Only lines containing "Forall" belong in the answer, each copied from the entries below.

◆ ◆ ◆ ◆

(* ===== verification/TestParser.v ===== *)
(** * [tests/test_request_parser.cpp]: the unit tests of the parser

    [feed_in_chunks] emulates the server's input buffer; the tests feed their
    messages at every chunk size.  That the size does not matter is a theorem
    here, for every message, so that each test is one evaluation of the
    parser: the examples below are the tests, under their names. *)

From S2P Require Import Prelude Headers RequestParser Numbers ParserFacts ParserSegmentation.

(** ** The harness *)

Record Fed := mkFed { f_parser : RequestParser; f_leftover : bytes }.

(** The [while] of [feed_in_chunks]; [rest] is the data from [pos] on. *)
Fixpoint chunks_loop (fuel step : nat) (p : RequestParser) (buf rest : bytes) : option Fed :=
  match fuel with
  | O => None
  | S f =>
      match rest with
      | [] => Some (mkFed p buf)
      | _ =>
          if done p || failed p then Some (mkFed p (buf ++ rest))
          else
            let n := Nat.min step (length rest) in
            let buf := buf ++ take n rest in
            let '(p, used) := feed p buf in
            chunks_loop f step p (drop used buf) (drop n rest)
      end
  end.

Definition feed_in_chunks (data : bytes) (step : nat) (limits : ParserLimits) : option Fed :=
  chunks_loop (S (length data)) step (RequestParser_new limits) [] data.

Definition error_status (data : bytes) (limits : ParserLimits) : option Z :=
  (fun f => if failed (f_parser f) then status_for (error_ (f_parser f)) else 0%Z)
  <$> feed_in_chunks data (length data) limits.

(** ** The chunk size does not matter *)

(** Where one [feed] of the whole leaves the parser and the data. *)
Definition fed_whole (data : bytes) (limits : ParserLimits) : Fed :=
  let '(p, used) := feed (RequestParser_new limits) data in mkFed p (drop used data).

Lemma chunks_loop_whole fuel step (p0 : RequestParser) (a rest : bytes) :
  parser_wf p0 -> fits (a ++ rest) -> (0 < step)%nat -> (length rest < fuel)%nat ->
  chunks_loop fuel step (feed p0 a).1 (drop (feed p0 a).2 a) rest
  = Some (mkFed (feed p0 (a ++ rest)).1 (drop (feed p0 (a ++ rest)).2 (a ++ rest))).
Proof.
  intros Hp Hfit Hs. revert a rest Hfit. induction fuel as [|f IH]; intros a rest Hfit Hl; [lia|]. cbn [chunks_loop].
  destruct rest as [|b rest]; [by rewrite app_nil_r|]. pose proof (feed_wf p0 a Hp) as Hw. pose proof (feed_used p0 a Hp) as Hu.
  destruct (done (feed p0 a).1 || failed (feed p0 a).1) eqn:Ef.
  - rewrite (feed_split p0 a (b :: rest) Hp Hfit). cbn zeta. rewrite (feed_final _ _ Hw Ef). cbn [fst snd].
    by rewrite Nat.add_0_r, drop_app_le.
  - set (n := Nat.min step (length (b :: rest))). set (s := take n (b :: rest)).
    assert ((a ++ s) ++ drop n (b :: rest) = a ++ b :: rest) as Hcat by (subst s; by rewrite <- app_assoc, take_drop).
    assert (fits (a ++ s)) as Hfa by (rewrite <- Hcat in Hfit; by eapply fits_app_l).
    pose proof (feed_split p0 a s Hp Hfa) as Hsp. cbn zeta in Hsp.
    destruct (feed (feed p0 a).1 (drop (feed p0 a).2 a ++ s)) as [p2 n2] eqn:E2. cbn [fst snd] in Hsp.
    replace p2 with (feed p0 (a ++ s)).1 by (by rewrite Hsp).
    replace (drop n2 (drop (feed p0 a).2 a ++ s)) with (drop (feed p0 (a ++ s)).2 (a ++ s)) by (rewrite Hsp; cbn [snd]; by rewrite drop_split).
    rewrite <- Hcat. apply IH; [by rewrite Hcat|]. rewrite length_drop. subst n. cbn [length] in *. lia.
Qed.

Lemma feed_nothing l : feed (RequestParser_new l) [] = (RequestParser_new l, 0%nat).
Proof.
  unfold feed. cbn. unfold feed_request_line. cbn. pose proof (u64_range (max_request_line l + 1)).
  by destruct (Z.gtb_spec (zlen (@nil ascii)) (u64 (max_request_line l + 1))) as [Hz|_]; [unfold zlen in Hz; cbn in Hz; lia|].
Qed.

(** The tests may feed a message in chunks of any size.  For every
    message and all limits, [feed_in_chunks] returns, and for every chunk
    size from one byte on it leaves the same parser, with the same request or
    error, and the same unconsumed bytes as one [feed] of the whole. *)
Theorem chunk_size_irrelevant (data : bytes) (step : nat) (l : ParserLimits) :
  limits_ok l = true -> fits data -> (0 < step)%nat -> feed_in_chunks data step l = Some (fed_whole data l).
Proof.
  intros Hl Hf Hs. pose proof (parser_wf_new l Hl) as Hp. unfold feed_in_chunks, fed_whole.
  pose proof (chunks_loop_whole (S (length data)) step (RequestParser_new l) [] data Hp Hf Hs ltac:(lia)) as E.
  rewrite feed_nothing in E. cbn [app] in E. by destruct (feed (RequestParser_new l) data) as [p used].
Qed.

Definition kCurlGet : bytes :=
  B "GET / HTTP/1.1" ++ kCRLF ++ B "Host: localhost:42069" ++ kCRLF ++ B "User-Agent: curl/7.81.0" ++ kCRLF
  ++ B "Accept: */*" ++ kCRLF ++ kCRLF.

Lemma chunk_size_irrelevant_witness :
  feed_in_chunks kCurlGet 7 ParserLimits_default = Some (fed_whole kCurlGet ParserLimits_default)
  /\ done (f_parser (fed_whole kCurlGet ParserLimits_default)) = true.
Proof.
  split; [|vm_compute; reflexivity].
  apply (chunk_size_irrelevant kCurlGet 7 ParserLimits_default); [reflexivity|vm_compute; reflexivity|lia].
Defined.

(** ** The tests

    [text] is a message given by its lines.  [fed] is what is left of a
    message at every chunk size, by [chunk_size_irrelevant]. *)

Definition text (ls : list bytes) : bytes := concat ((fun s => s ++ kCRLF) <$> ls).
#[local] Abbreviation fed data := (fed_whole data ParserLimits_default).
#[local] Abbreviation request data := (req_ (f_parser (fed data))).
#[local] Abbreviation status_of data := (error_status data ParserLimits_default).

Example parses_request_line_at_every_chunk_size :
  done (f_parser (fed kCurlGet)) = true /\ method (request kCurlGet) = B "GET" /\ target (request kCurlGet) = B "/"
  /\ version_major (request kCurlGet) = 1%Z /\ version_minor (request kCurlGet) = 1%Z /\ f_leftover (fed kCurlGet) = [].
Proof. vm_compute. done. Qed.

Example parses_request_line_with_path :
  path (request (text [B "GET /coffee HTTP/1.1"; B "Host: localhost:42069"; []])) = B "/coffee".
Proof. vm_compute. done. Qed.

Example splits_query_string :
  let r := request (text [B "GET /search?q=epoll&page=2 HTTP/1.1"; B "Host: x"; []]) in
  path r = B "/search" /\ query r = B "q=epoll&page=2".
Proof. vm_compute. done. Qed.

Example accepts_absolute_form_target :
  let r := request (text [B "GET http://example.com/a/b?c HTTP/1.1"; B "Host: example.com"; []]) in
  path r = B "/a/b" /\ query r = B "c".
Proof. vm_compute. done. Qed.

Example parses_headers_case_insensitively :
  let h := headers (request kCurlGet) in
  get h (B "host") = Some (B "localhost:42069") /\ get h (B "USER-AGENT") = Some (B "curl/7.81.0")
  /\ get h (B "Accept") = Some (B "*/*") /\ length h = 3.
Proof. vm_compute. done. Qed.

Example trims_header_whitespace_and_folds_duplicates :
  let h := headers (request (text [B "GET / HTTP/1.1"; B "Host:   localhost:42069   "; B "X-Person: lane"; B "X-Person: prime"; []])) in
  get h (B "Host") = Some (B "localhost:42069") /\ get h (B "x-person") = Some (B "lane, prime").
Proof. vm_compute. done. Qed.

Example rejects_malformed_header_lines :
  Forall (fun data => status_of data = Some 400%Z)
    [text [B "GET / HTTP/1.1"; B "       Host : localhost:42069       "; []];
     text [B "GET / HTTP/1.1"; B "Host : x"; []];
     text [B "GET / HTTP/1.1"; B "Host: x"; B "X-A: a"; B "  continued"; []];
     text [B "GET / HTTP/1.1"; B "Host: x"; B "nocolon"; []];
     text [B "GET / HTTP/1.1"; B "Host: x"; B "H@st: y"; []];
     text [B "GET / HTTP/1.1"; B "Host: x"; B "X-A: a" ++ [LF] ++ B "b"; []];
     text [B "GET / HTTP/1.1"; B "Host: x"; B "X-A: a" ++ [chr 0] ++ B "b"; []]].
Proof. repeat constructor; vm_compute; done. Qed.

Example waits_for_end_of_headers :
  let p := f_parser (fed (text [B "GET / HTTP/1.1"; B "Host: localhost:42069"])) in
  done p = false /\ failed p = false /\ started p = true /\ headers_complete p = false.
Proof. vm_compute. done. Qed.

Example rejects_bad_request_lines :
  Forall (fun line => status_of (text [line; B "Host: x"; []]) = Some 400%Z)
    [B "/coffee HTTP/1.1"; B "GET /coffee"; B "GET  / HTTP/1.1"; B "GET / HTTP/1.1 extra"; B "G(T / HTTP/1.1";
     B "GET coffee HTTP/1.1"; B "GET / HTTX/1.1"; B "GET / http/1.1"; B "GET / HTTP/1.10"].
Proof. repeat constructor; vm_compute; done. Qed.

Example rejects_unsupported_versions_with_505 :
  Forall (fun line => status_of (text [line; B "Host: x"; []]) = Some 505%Z) [B "GET / HTTP/2.0"; B "GET / HTTP/1.2"].
Proof. repeat constructor; vm_compute; done. Qed.

Example requires_exactly_one_host_in_http11 :
  status_of (text [B "GET / HTTP/1.1"; []]) = Some 400%Z
  /\ status_of (text [B "GET / HTTP/1.1"; B "Host: a"; B "Host: b"; []]) = Some 400%Z
  /\ done (f_parser (fed (text [B "GET / HTTP/1.0"; []]))) = true.
Proof. vm_compute. done. Qed.

Example ignores_leading_empty_lines :
  method (request (text [[]; []; B "GET / HTTP/1.1"; B "Host: x"; []])) = B "GET".
Proof. vm_compute. done. Qed.

Example reads_content_length_body_at_every_chunk_size :
  body (request (text [B "POST /submit HTTP/1.1"; B "Host: localhost:42069"; B "Content-Length: 13"; []] ++ B "hello world!" ++ [LF]))
  = B "hello world!" ++ [LF].
Proof. vm_compute. done. Qed.

Example waits_when_body_shorter_than_content_length :
  let p := f_parser (fed (text [B "POST / HTTP/1.1"; B "Host: x"; B "Content-Length: 20"; []] ++ B "partial content")) in
  done p = false /\ failed p = false /\ headers_complete p = true.
Proof. vm_compute. done. Qed.

Example decodes_chunked_body_with_extensions_and_trailers :
  let f := fed (text [B "POST /upload HTTP/1.1"; B "Host: x"; B "Transfer-Encoding: chunked"; []; B "4"; B "Wiki";
                  B "5;ext=" ++ [DQUOTE] ++ B "1" ++ [DQUOTE]; B "pedia"; B "E"; B " in"; []; B "chunks."; B "0"; B "X-Checksum: abc"; []]) in
  body (req_ (f_parser f)) = B "Wikipedia in" ++ kCRLF ++ kCRLF ++ B "chunks."
  /\ get (trailers (req_ (f_parser f))) (B "x-checksum") = Some (B "abc") /\ f_leftover f = [].
Proof. vm_compute. done. Qed.

Example rejects_bad_chunk_framing :
  let head := text [B "POST / HTTP/1.1"; B "Host: x"; B "Transfer-Encoding: chunked"; []] in
  Forall (fun data => status_of (head ++ data) = Some 400%Z)
    [text [B "zz"; B "abc"; B "0"; []]; text [B "3"; B "abcX"; B "0"; []]; text [[]]; text [B "11111111111111111"]].
Proof. repeat constructor; vm_compute; done. Qed.

Example guards_against_request_smuggling :
  Forall (fun data => status_of data = Some 400%Z)
    [text [B "POST / HTTP/1.1"; B "Host: x"; B "Content-Length: 3"; B "Transfer-Encoding: chunked"; []; B "0"; []];
     text [B "POST / HTTP/1.1"; B "Host: x"; B "Content-Length: 1"; B "Content-Length: 2"; []] ++ B "ab";
     text [B "POST / HTTP/1.1"; B "Host: x"; B "Content-Length: -1"; []];
     text [B "POST / HTTP/1.1"; B "Host: x"; B "Content-Length: 0x10"; []];
     text [B "POST / HTTP/1.0"; B "Transfer-Encoding: chunked"; []; B "0"; []]]
  /\ status_of (text [B "POST / HTTP/1.1"; B "Host: x"; B "Transfer-Encoding: gzip"; []]) = Some 501%Z
  /\ body (request (text [B "POST / HTTP/1.1"; B "Host: x"; B "Content-Length: 2, 2"; []] ++ B "ok")) = B "ok".
Proof. split; [repeat constructor|]; vm_compute; done. Qed.

Example enforces_size_limits :
  let lim := mkLimits 64 128 3 10 (max_chunk_line ParserLimits_default) in
  error_status (text [B "GET /" ++ replicate 100 "a"%char ++ B " HTTP/1.1"; B "Host: x"; []]) lim = Some 414%Z
  /\ error_status (text [B "GET / HTTP/1.1"; B "Host: x"; B "X-Big: " ++ replicate 200 "b"%char; []]) lim = Some 431%Z
  /\ error_status (text [B "GET / HTTP/1.1"; B "Host: x"; B "A: 1"; B "B: 2"; B "C: 3"; []]) lim = Some 431%Z
  /\ error_status (text [B "POST / HTTP/1.1"; B "Host: x"; B "Content-Length: 11"; []]) lim = Some 413%Z
  /\ error_status (text [B "POST / HTTP/1.1"; B "Host: x"; B "Transfer-Encoding: chunked"; []; B "8"; B "12345678"; B "8"; B "12345678"; B "0"; []]) lim
     = Some 413%Z
  /\ (let p := f_parser (fed_whole (B "GET /" ++ replicate 1000 "a"%char) lim) in failed p = true /\ status_for (error_ p) = 414%Z).
Proof. vm_compute. done. Qed.

(** The loop of the test: feed, drop what was consumed, take the request. *)
Fixpoint take_all (fuel : nat) (p : RequestParser) (buf : bytes) : option (list Request) :=
  match buf with
  | [] => Some []
  | _ =>
      match fuel with
      | O => None
      | S f =>
          let '(p, used) := feed p buf in
          if failed p || negb (done p) then None
          else let '(r, p) := take_request p in cons r <$> take_all f p (drop used buf)
      end
  end.

Example stops_at_request_boundary_for_pipelining :
  (fun r => (path r, body r))
  <$> default [] (take_all 4 (RequestParser_new ParserLimits_default)
        (text [B "GET /first HTTP/1.1"; B "Host: x"; []] ++ text [B "POST /second HTTP/1.1"; B "Host: x"; B "Content-Length: 3"; []] ++ B "abc"
         ++ text [B "GET /third HTTP/1.1"; B "Host: x"; []]))
  = [(B "/first", []); (B "/second", B "abc"); (B "/third", [])].
Proof. vm_compute. done. Qed.

Example keep_alive_semantics :
  keep_alive (request (text [B "GET / HTTP/1.1"; B "Host: x"; []])) = true
  /\ keep_alive (request (text [B "GET / HTTP/1.1"; B "Host: x"; B "Connection: close"; []])) = false
  /\ keep_alive (request (text [B "GET / HTTP/1.1"; B "Host: x"; B "Connection: Upgrade, Close"; []])) = false
  /\ keep_alive (request (text [B "GET / HTTP/1.0"; []])) = false
  /\ keep_alive (request (text [B "GET / HTTP/1.0"; B "Connection: keep-alive"; []])) = true.
Proof. vm_compute. done. Qed.

Example flags_expect_continue_only_when_body_follows :
  let p := f_parser (fed (text [B "POST / HTTP/1.1"; B "Host: x"; B "Expect: 100-continue"; B "Content-Length: 5"; []])) in
  let q := f_parser (fed (text [B "GET / HTTP/1.1"; B "Host: x"; B "Expect: 100-continue"; []])) in
  headers_complete p = true /\ done p = false /\ expect_continue (req_ p) = true /\ done q = true /\ expect_continue (req_ q) = false.
Proof. vm_compute. done. Qed.

Example parser_is_reusable_after_take :
  let p := f_parser (fed (text [B "POST / HTTP/1.1"; B "Host: x"; B "Content-Length: 1"; B "X-A: 1"; []] ++ B "z")) in
  let '(first, p') := take_request p in
  let q := (feed p' (text [B "GET /again HTTP/1.1"; B "Host: y"; []])).1 in
  done p = true /\ body first = B "z" /\ started p' = false /\ done q = true /\ path (req_ q) = B "/again" /\ body (req_ q) = []
  /\ has (headers (req_ q)) (B "X-A") = false.
Proof. vm_compute. done. Qed.

Example header_list_tokens :
  let h := add (add [] (B "Connection") (B "keep-alive")) (B "connection") (B " Upgrade ") in
  let h' := set h (B "Connection") (B "close") in
  get h (B "CONNECTION") = Some (B "keep-alive,  Upgrade ") /\ has_token h (B "Connection") (B "upgrade") = true
  /\ has_token h (B "Connection") (B "KEEP-ALIVE") = true /\ has_token h (B "Connection") (B "close") = false
  /\ get h' (B "connection") = Some (B "close") /\ remove h' (B "CONNECTION") = ([], true).
Proof. vm_compute. done. Qed.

◆ ◆ ◆ ◆

*Result of this exercise*
  Forall (fun data => status_of data = Some 400%Z)
  Forall (fun line => status_of (text [line; B "Host: x"; []]) = Some 400%Z)
  Forall (fun line => status_of (text [line; B "Host: x"; []]) = Some 505%Z) [B "GET / HTTP/2.0"; B "GET / HTTP/1.2"].
  Forall (fun data => status_of (head ++ data) = Some 400%Z)
  Forall (fun data => status_of data = Some 400%Z)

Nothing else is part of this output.